US 1900–Present, 2015
Twentieth-century US and Middle Eastern history; modern Iraq and Syria; violence, total war, and militarization in the United States; the US all-volunteer military; terrorism in the American imagination; the Westphalian state after the Cold War; the politics of secularism, religion, human rights, and gender; transnational history; international relations; cultural history; problems of evidence and interpretation in digital history
Johann Bayer researches the construction of a militarized culture, society, and state in the United States at the end of the Cold War. Johann is interested in the transnational history of the United States and the Middle East, particularly in relation to religious activism, violence, war, and the politics of gender relations in both regions. Methodologically, Johann is preoccupied with the problems of marshaling and interpreting historical evidence in an age of information overload.

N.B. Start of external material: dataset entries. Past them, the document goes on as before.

(** * Verification of the DP0.1 tutorial notebooks

    The repository is a set of Jupyter notebooks that drive the LSST Science
    Pipelines, the Butler, a TAP service and several plotting libraries.
    The notebooks' own code is embedded here:

    - [Geom]: the integer boxes built in the source-detection notebook;
    - [Py]: Python values, exceptions, and programs that call external
      libraries, run against an external world;
    - [Pandas]: [sort_dataframe] of the TAP notebook, on data frames;
    - [Helpers]: the functions the notebooks define ([cutout_coadd] twice,
      [remove_figure], [createRGB], [dataIdToString], [sort_dataframe]);
    - [Tap]: the cells that assert, the asynchronous job of the TAP
      notebook with the jobs its service holds, the Firefly display,
      and the calls on which a service may change;
    - [Notebooks]: every notebook as the sequence of steps its cells
      perform, in cell order;
    - [Cells]: further cells with logic of their own: the cutout box at
      any target, the cutouts for the colour image, the loops that break,
      the search for the schema name; and the code around the data
      requests.

    External libraries (lsst.geom, pandas, the Butler, pyvo, astropy) are
    not part of the repository.  Calls into them are answered by a world
    that is a parameter; where a property depends on what a library does,
    its behaviour is a parameter with a contract or a model that says so
    in its comment. *)

From Stdlib Require Import ZArith List Bool Lia Permutation Sorted.
From stdpp Require Import base strings list gmap pretty.

Set Warnings "-register-all,-clear-no-such-hyp".
Local Open Scope Z_scope.

(* ===================================================================== *)
(** * lsst.geom integer boxes (source-detection notebook, section 1.2)    *)
(* ===================================================================== *)

Module Geom.
(* ===== verification/_CoqProject ===== *)
-Q . S2P
Prelude.v
PropertyModel.v
Metadata.v
Counts.v
Coverage.v
VerificationResult.v
Demotion.v
Artifact.v
CtrexClassify.v
TwoLane.v
HarnessRunner.v
Summary.v
AyExpr.v
Chc.v
DeadVars.v
DeadArgs.v
Taint.v
Text.v
Wire.v
Digest.v
NativeMetadata.v
EvidenceArtifact.v
Obligation.v
CacheKey.v
Binding.v
Evidence.v
EvidenceSpec.v
Bmc.v
FullVerifier.v
ChcApi.v
BvArith.v
AyBuild.v
ConstEval.v
ConstEvalSpec.v
ConstSubst.v
ConstArray.v
HeapLiveness.v
ConstProp.v
ConstPropSpec.v
AyBuildSample.v
ConstPropTheorems.v
Visits.v
AyTry.v
PathFacts.v
StraightlineSimplify.v
Straightline.v
StraightlineSpec.v
StraightlineSearch.v
StraightlineLoops.v
StraightlineTheorems.v
DeadScalars.v
FreeArrays.v
NormaliseTheorems.v
F64.v
TrustIr.v
AyEncode.v
BmcExpr.v
BmcOrder.v
BmcTranslate.v
BmcInvariant.v
BmcSound.v
BmcEdges.v
BmcBlocks.v
BmcPaths.v
BmcWalk.v
BmcFunction.v
BmcChecks.v
BmcArith.v
BmcTotal.v
BmcWitness.v
ChcCfg.v
CellInit.v
StackCells.v
Aggregates.v
ChcValues.v
ChcValuesSpec.v
CellPromotion.v
LiveValues.v
ChcSample.v
Lemma visit_fold (l q : list A) (v U : gset A) :
  (forall x, x ∈ l -> x ∈ U) -> (forall x, x ∈ q -> x ∈ v) ->
  let r := foldl visit (q, v) l in
  (forall x, x ∈ r.2 <-> x ∈ v \/ x ∈ l) /\
  (forall x, x ∈ r.1 -> x ∈ r.2) /\
  (forall x, x ∈ q -> x ∈ r.1) /\
  (forall x, x ∈ r.2 -> x ∈ v \/ x ∈ r.1) /\
  length r.1 + size (U ∖ r.2) <= length q + size (U ∖ v).
Proof.
  cbn zeta. revert q v. induction l as [|x l IH]; intros q v Hl Hq; cbn [foldl].
  { cbn [fst snd]. repeat split; try done; set_solver. }
  assert (E : visit (q, v) x = if decide (x ∈ v) then (q, v) else (q ++ [x], {[x]} ∪ v)) by done.
  rewrite E. clear E. case_decide as D.
  - destruct (IH q v) as (A1 & A2 & A3 & A4 & A5); [set_solver|done|].
    split; [|done]. intros y. rewrite A1. set_solver.
  - destruct (IH (q ++ [x]) ({[x]} ∪ v)) as (A1 & A2 & A3 & A4 & A5); [set_solver|set_solver|].
    split; [|split; [done|]; split; [set_solver|]; split].
    + intros y. rewrite A1. set_solver.
    + intros y Hy. destruct (A4 y Hy) as [E|]; [|by right].
      apply elem_of_union in E as [E|]; [|by left]. right. apply A3. set_solver.
    + rewrite length_app in A5. cbn in A5.
      assert (E : U ∖ v ≡ {[x]} ∪ U ∖ ({[x]} ∪ v)).
      { intros y. destruct (decide (y = x)); set_solver. }
      assert (size (U ∖ v) = 1 + size (U ∖ ({[x]} ∪ v))); [|lia].
      rewrite E, size_union, size_singleton by set_solver. done.
Qed.

(** What the search maintains: everything found is reachable, and only what is
    queued may still have neighbours to find. *)
Lemma bfs_invariant (U : gset A) (R : A -> Prop) fuel queue visited :
  (forall x y, edge x y -> y ∈ U) ->
  (forall x y, R x -> edge x y -> R y) ->
  (forall x, x ∈ visited -> R x) ->
  (forall x, x ∈ queue -> x ∈ visited) ->
  (forall x y, x ∈ visited -> edge x y -> x ∈ queue \/ y ∈ visited) ->
  length queue + size (U ∖ visited) <= fuel ->
  let r := bfs fuel queue visited in
  (forall x, x ∈ r -> R x) /\ (forall x, x ∈ visited -> x ∈ r) /\
  (forall x y, x ∈ r -> edge x y -> y ∈ r).
Proof.
  intros HU HR. cbn zeta. revert queue visited. induction fuel as [|fuel IH];
    intros [|x queue] visited Rv Qv Cl F; cbn [bfs].
  1,3: split; [done|]; split; [done|]; intros a b Ha Hab; destruct (Cl a b Ha Hab) as [Hq|]; set_solver.
  { cbn in F. lia. }
  assert (Hnext : forall y, y ∈ next x -> y ∈ U) by (intros y Hy; by apply (HU x)).
  assert (Hq : forall y, y ∈ queue -> y ∈ visited) by set_solver.
  destruct (visit_fold (next x) queue visited U Hnext Hq) as (A1 & A2 & A3 & A4 & A5).
  destruct (foldl visit (queue, visited) (next x)) as [q' v']. cbn [fst snd] in *.
  assert (Hx : x ∈ visited) by set_solver.
  destruct (IH q' v') as (B1 & B2 & B3); try done.
  - intros y Hy. apply A1 in Hy as [Hy|Hy]; [by apply Rv|]. apply (HR x); [by apply Rv|done].
  - intros a b Ha Hab. destruct (decide (a ∈ q')) as [|Nq]; [by left|right]. apply A1.
    assert (Hav : a ∈ visited) by (destruct (A4 a Ha); [done|by destruct Nq]).
    destruct (Cl a b Hav Hab) as [Hin|Hb]; [|by left].
    apply elem_of_cons in Hin as [->|Hin]; [by right|]. by destruct Nq; apply A3.
  - cbn in F. lia.
  - split; [done|]. split; [|done]. intros y Hy. apply B2, A1. by left.
Qed.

Johann has studied at the Foreign Service Institute, Arlington, VA (2014), the University of Chicago (MA, 2011), the University of Illinois at Urbana-Champaign (BA, 2009), the American University in Cairo (2009), the Institute for American Studies, Aix-en-Provence (2007), and Triton College, River Grove, IL (2005).
Before returning to his native Chicago, Johann served as an analyst, covering the Syrian civil war for the US Department of State's Bureau of Intelligence and Research. He deployed to Iraq (twice), Kosovo, and Djibouti as an infantryman in the US Marine Corps. A student of Arabic and French, he has lived in and traveled throughout much of the Middle East. Johann has taught US history and humanities courses at Triton College, the community college he once attended. It was at Triton College, both as a student and an instructor, where his love of teaching was born. Outside of the classroom and academia, Johann is involved with refugee and veterans' organizations and is an avid carpenter.